1) Reason for referral

The most frequent cause of referral was the presence of a heart murmur: 1872 patients (70%). Other reasons were: chest pain, mainly in the precordial region: 240 (9%); suspicion of arrhythmia: 240 (9%); and breathlessness at rest and/or on effort: 134 (5%). These four reasons for referral accounted for 93% of the cases on first examination. Other less frequent causes of referral were: cyanosis: 40 (1.5 %); cardiomegaly on the chest X-ray: 26 (1%); history of rheumatic fever: 21 (0.8%); splitted second sound (S2): 21 (0.8%); and systemic hypertension: 19 (0.7%). These cases, added to the most frequent causes described earlier, comprised 97.8% of the cases studied. The other 2.2% included a very varied spectrum of causes: unknown (n=8), syncope (n=8), presence of a third heart sound (S3) (n=7), diagnostic opinion (n=7), need for surgical follow-up (n=5), splitted first heart sound (S1) (n=4), dizziness (n=3), increased S2 (n=2), Down’s syndrome (n=2), familial heart disease (n=2), heart failure (n=2), chest deformity (n=2), red spots on the skin (n=2), past history of endocarditis (n=2), systemic hypotension (n=2), increased S1 (n=2), leg edema (n=1) and religious recommendation (n=1).

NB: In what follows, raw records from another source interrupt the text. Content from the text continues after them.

(* ===== verification/MiddlewareTheory.v ===== *)
(** * MiddlewareTheory: what the guards let through

    Who gets past each guard, that the allowlist cache is invisible and bounded,
    and what becomes of the leader-forward marker when every hop strips it. *)

From S2P Require Import Prelude Json Domain Bolt Crypto Store Repo Authorization RateLimit Http Service Buffer Broker Middleware.

(** ** The allowlist cache *)

Lemma elem_str_false_app c a b : elem_str c (a +:+ b) = false <-> elem_str c a = false /\ elem_str c b = false.
Proof. rewrite elem_str_app. apply orb_false_iff. Qed.

Section cache.
Context `{!Net} `{!Crypto}.

(** Allowlists as an operator writes them: at least one entry, no NUL byte. *)
Definition clean (l : list string) : Prop := l <> [] /\ forall x, x ∈ l -> elem_str Ascii.zero x = false.

Lemma clean_cons x l : l <> [] -> clean (x :: l) -> elem_str Ascii.zero x = false /\ clean l.
Proof. intros Hl [_ Hc]. split; [apply Hc; by left|]. split; [done|]. intros y Hy. apply Hc. by right. Qed.

Lemma Join_no_nul x : elem_str Ascii.zero x = false -> forall a b, x <> a +:+ String Ascii.zero b.
Proof.
  intros Hx a b ->. apply elem_str_false_app in Hx as [_ Hx]. discriminate.
Qed.

(** Entries that hold no NUL can be read back from the NUL-separated text. *)
Lemma Join_inj l l' :
  clean l -> clean l' -> Join l (String Ascii.zero EmptyString) = Join l' (String Ascii.zero EmptyString) -> l = l'.
Proof.
  set (nul := String Ascii.zero EmptyString). revert l'.
  assert (forall x y s, y <> [] -> Join (x :: y) s = x +:+ s +:+ Join y s) as Hcons by (intros x [|y0 y] s; done).
  induction l as [|x l IH]; intros l' Hc Hc' E; [by destruct Hc|]. destruct l' as [|x' l']; [by destruct Hc'|].
  destruct (decide (l = [])) as [->|Hl]; destruct (decide (l' = [])) as [->|Hl'].
  - simpl in E. by rewrite E.
  - rewrite (Hcons x' l') in E by done. simpl in E. exfalso. eapply (Join_no_nul x); [|exact E]. apply Hc. by left.
  - rewrite (Hcons x l) in E by done. simpl in E. symmetry in E. exfalso. eapply (Join_no_nul x'); [|exact E]. apply Hc'. by left.
  - rewrite !Hcons in E by done. destruct (clean_cons x l Hl Hc) as [Hx Hcl]. destruct (clean_cons x' l' Hl' Hc') as [Hx' Hcl'].
    pose proof (Cut_app x (Join l nul) Ascii.zero Hx) as E1. pose proof (Cut_app x' (Join l' nul) Ascii.zero Hx') as E2.
    change (nul +:+ Join l nul) with (String Ascii.zero (Join l nul)) in E.
    change (nul +:+ Join l' nul) with (String Ascii.zero (Join l' nul)) in E.
    rewrite E, E2 in E1. injection E1 as -> E1. f_equal. by apply IH.
Qed.

(** SHA-256 as the cache relies on it: no collisions, never empty. *)
Definition sha_ok : Prop := (forall a b, sha256 a = sha256 b -> a = b) /\ (forall a, sha256 a <> "").

Lemma hash_inj l l' : sha_ok -> clean l -> clean l' -> allowedIPsHash l = allowedIPsHash l' -> l = l'.
Proof.
  intros [Hinj _] Hc Hc' E. apply Join_inj; [done..|]. apply Hinj.
  apply (f_equal hex_decode) in E. unfold allowedIPsHash in E. rewrite !hex_roundtrip in E. by injection E.
Qed.

Lemma hash_not_empty l : sha_ok -> allowedIPsHash l <> "".
Proof.
  intros [_ Hne] E. apply (f_equal String.length) in E. unfold allowedIPsHash in E. rewrite length_hex in E.
  simpl in E. specialize (Hne (Join l (String Ascii.zero EmptyString))). by destruct (sha256 _).
Qed.

(** Every entry is what parsing its allowlist gives, under a real key. *)
Record coherent (cache : gmap string ipCacheEntry) : Prop := {
  coh_parse : forall l e, clean l -> cache !! allowedIPsHash l = Some e -> parseIPRanges l = Ok (ce_ranges e);
  coh_keys : cache !! "" = None;
  coh_size : size cache <= ipCacheMax }.

Lemma coherent_sub c c' : coherent c -> c' ⊆ c -> coherent c'.
Proof.
  intros [Hp Hk Hs] Hsub. split.
  - intros l e Hc He. eapply Hp; [done|]. by eapply lookup_weaken.
  - by eapply lookup_weaken_None.
  - etrans; [|exact Hs]. by apply map_subseteq_size.
Qed.

(** Eviction removes one entry of a non-empty cache. *)
Lemma evict_fold l (k0 : string) (t0 : Z) :
  (forall k e, (k, e) ∈ l -> k <> "") -> k0 <> "" \/ l <> [] ->
  let k := (fold_left (fun '(oldestKey, oldest) '(k, e) =>
    if bool_decide (oldestKey = "") || time_Before (ce_at e) oldest then (k, ce_at e) else (oldestKey, oldest))
    l (k0, t0)).1 in
  k <> "" /\ (k = k0 \/ k ∈ l.*1).
Proof.
  revert k0 t0. induction l as [|[k e] l IH]; intros k0 t0 Hl Hne; cbn [fold_left].
  - destruct Hne; [|done]. split; [done | by left].
  - assert (Hl' : forall k' e', (k', e') ∈ l -> k' <> "") by (intros k' e' Hin; apply (Hl k' e'); by right).
    destruct (bool_decide (k0 = "") || time_Before (ce_at e) t0) eqn:Eb.
    + destruct (IH k (ce_at e) Hl' (or_introl (Hl k e ltac:(left)))) as [Hk Hin]. split; [exact Hk|].
      right. cbn. destruct Hin as [->|Hin]; [left | by right].
    + apply orb_false_iff in Eb as [Eb _]. apply bool_decide_eq_false in Eb.
      destruct (IH k0 t0 Hl' (or_introl Eb)) as [Hk Hin]. split; [exact Hk|].
      destruct Hin as [Hin|Hin]; [by left | right; by right].
Qed.

Lemma evict_shrinks cache :
  cache !! "" = None -> size cache <> 0 ->
  evictOldestIPCache cache ⊆ cache /\ size (evictOldestIPCache cache) = pred (size cache).
Proof.
  intros Hk Hs. unfold evictOldestIPCache.
  pose proof (evict_fold (map_to_list cache) "" 0%Z) as Hf. cbv zeta in Hf.
  destruct (fold_left _ (map_to_list cache) ("", 0%Z)) as [k t]. cbn [fst] in Hf. destruct Hf as [Hne Hin].
  - intros k' e Hin%elem_of_map_to_list ->. congruence.
  - right. intros E. apply Hs. by apply map_size_empty_iff, map_to_list_empty_iff.
  - rewrite (bool_decide_false _ Hne). cbn [negb]. split; [apply delete_subseteq|].
    destruct Hin as [->|Hin]; [done|]. apply list_elem_of_fmap in Hin as ([k' e] & -> & Hin%elem_of_map_to_list).
    apply map_size_delete_Some. by exists e.
Qed.

Lemma cached_ranges_spec now l cache :
  sha_ok -> clean l -> coherent cache ->
  (cached_ranges now l cache).2 = parseIPRanges l /\ coherent (cached_ranges now l cache).1.
Proof.
  intros Hsha Hc Hcoh. unfold cached_ranges.
  assert (forall cache', coherent cache' ->
    let x := match parseIPRanges l with
      | Err e => (cache', Err e)
      | Ok ranges =>
          let cache' := if (ipCacheMax <=? size cache')%nat then evictOldestIPCache cache' else cache' in
          (<[allowedIPsHash l := mkCacheEntry ranges now]> cache', Ok ranges)
      end in x.2 = parseIPRanges l /\ coherent x.1) as Hmiss.
  { intros c Hcc. destruct (parseIPRanges l) as [ranges|e] eqn:Ep; [|done]. cbv zeta. split; [done|]. cbn [fst].
    set (c' := if (ipCacheMax <=? size c)%nat then _ else _).
    assert (c' ⊆ c /\ size c' < ipCacheMax) as [Hsub Hsz].
    { pose proof (coh_size _ Hcc) as Hle. assert (0 < ipCacheMax) by (unfold ipCacheMax; lia).
      unfold c'. destruct (Nat.leb_spec ipCacheMax (size c)); [|done].
      destruct (evict_shrinks c (coh_keys _ Hcc)) as [Hs1 Hs2]; [lia|]. split; [done|lia]. }
    pose proof (coherent_sub _ _ Hcc Hsub) as [Hp Hk _]. split.
    - intros l' e' Hc' He'. destruct (decide (allowedIPsHash l' = allowedIPsHash l)) as [E|E].
      + apply hash_inj in E; [|done..]. subst l'. rewrite lookup_insert_eq in He'. by injection He' as <-.
      + rewrite lookup_insert_ne in He' by done. by eapply Hp.
    - rewrite lookup_insert_ne by (by apply hash_not_empty). exact Hk.
    - rewrite map_size_insert. clearbody c'. destruct (c' !! allowedIPsHash l); unfold id, size in *; lia. }
  destruct (cache !! allowedIPsHash l) as [e|] eqn:Ee; [|by apply Hmiss].
  destruct (_ <? _)%Z.
  - apply Hmiss. apply (coherent_sub cache); [done|]. apply delete_subseteq.
  - split; [|done]. symmetry. by apply (coh_parse _ Hcoh).
Qed.
End cache.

2) Diagnostic investigation

Among the 2675 first-examined patients, 695 (26%) did not complete the investigation according to the pre-established criteria and were not included in the analysis of the results. There was little difference in the incidence of patients who did not complete the investigation, in relation to the main reasons for referral: murmur (26%), chest pain (24%), breathlessness (25%) and arrhythmia (21%).

3) Final diagnosis based on the reason for referral

Heart murmur: in 1271 cases the murmur was confirmed. Among these, 1042 (82%) were considered innocent. Regarding the 229 (18%) pathologic murmurs, the most frequently found diseases were: ventricular septal defect (VSD): 82 (38%); pulmonary valve stenosis (PVS): 41 (19%); aortic valve stenosis (AVS): 24 (11%); atrial septal defect (ASD): 13 (6%); and mitral regurgitation (MR): 10 (5%). The other 21% of patients corresponded to various forms of heart disease: mitral valve prolapse (MVP) (n=9), persistent ductus arteriosus (PDA) (n=7), tricuspid valve insufficiency (n=5), idiopathic dilatation of the main pulmonary artery (n=5), atrioventricular septal defect (AVSD) (n=4), dilated cardiomyopathy (n=3), transposition of the great arteries (n=3), pulmonary valve regurgitation (n=2), short PR interval on the EKG (n=2), myocarditis (n=2), tricuspid atresia (n=2), false tendon of the left ventricle (n=1), aortic regurgitation due to a bicuspid aortic valve (n=1), primary pulmonary hypertension (n=1) and long QT syndrome (n=1).

Chest pain: in 190 cases studied, 186 (98%) were considered normal from the cardiac point of view. In 4 patients, signs of possible heart disease were found: idiopathic dilatation of the main pulmonary artery (n=2), mild MR and short PR interval on the EKG.

Arrhythmia: among the 195 cases referred, 187 (96%) were considered normal, while 8 cases presented pathologic features: Wolf-Parkinson-White syndrome (n=2), symptomatic sinus bradycardia, documented supraventricular tachycardia, frequent ventricular ectopics, ASD, PVS and short PR interval.

Breathlessness: in 100 cases studied, 93 (93%) were normal and in 7, evidence of heart disease was found: complete right bundle branch blockage (n=2), ASD, short PR interval, primary pulmonary hypertension, AVSD and idiopathic dilatation of the main pulmonary artery.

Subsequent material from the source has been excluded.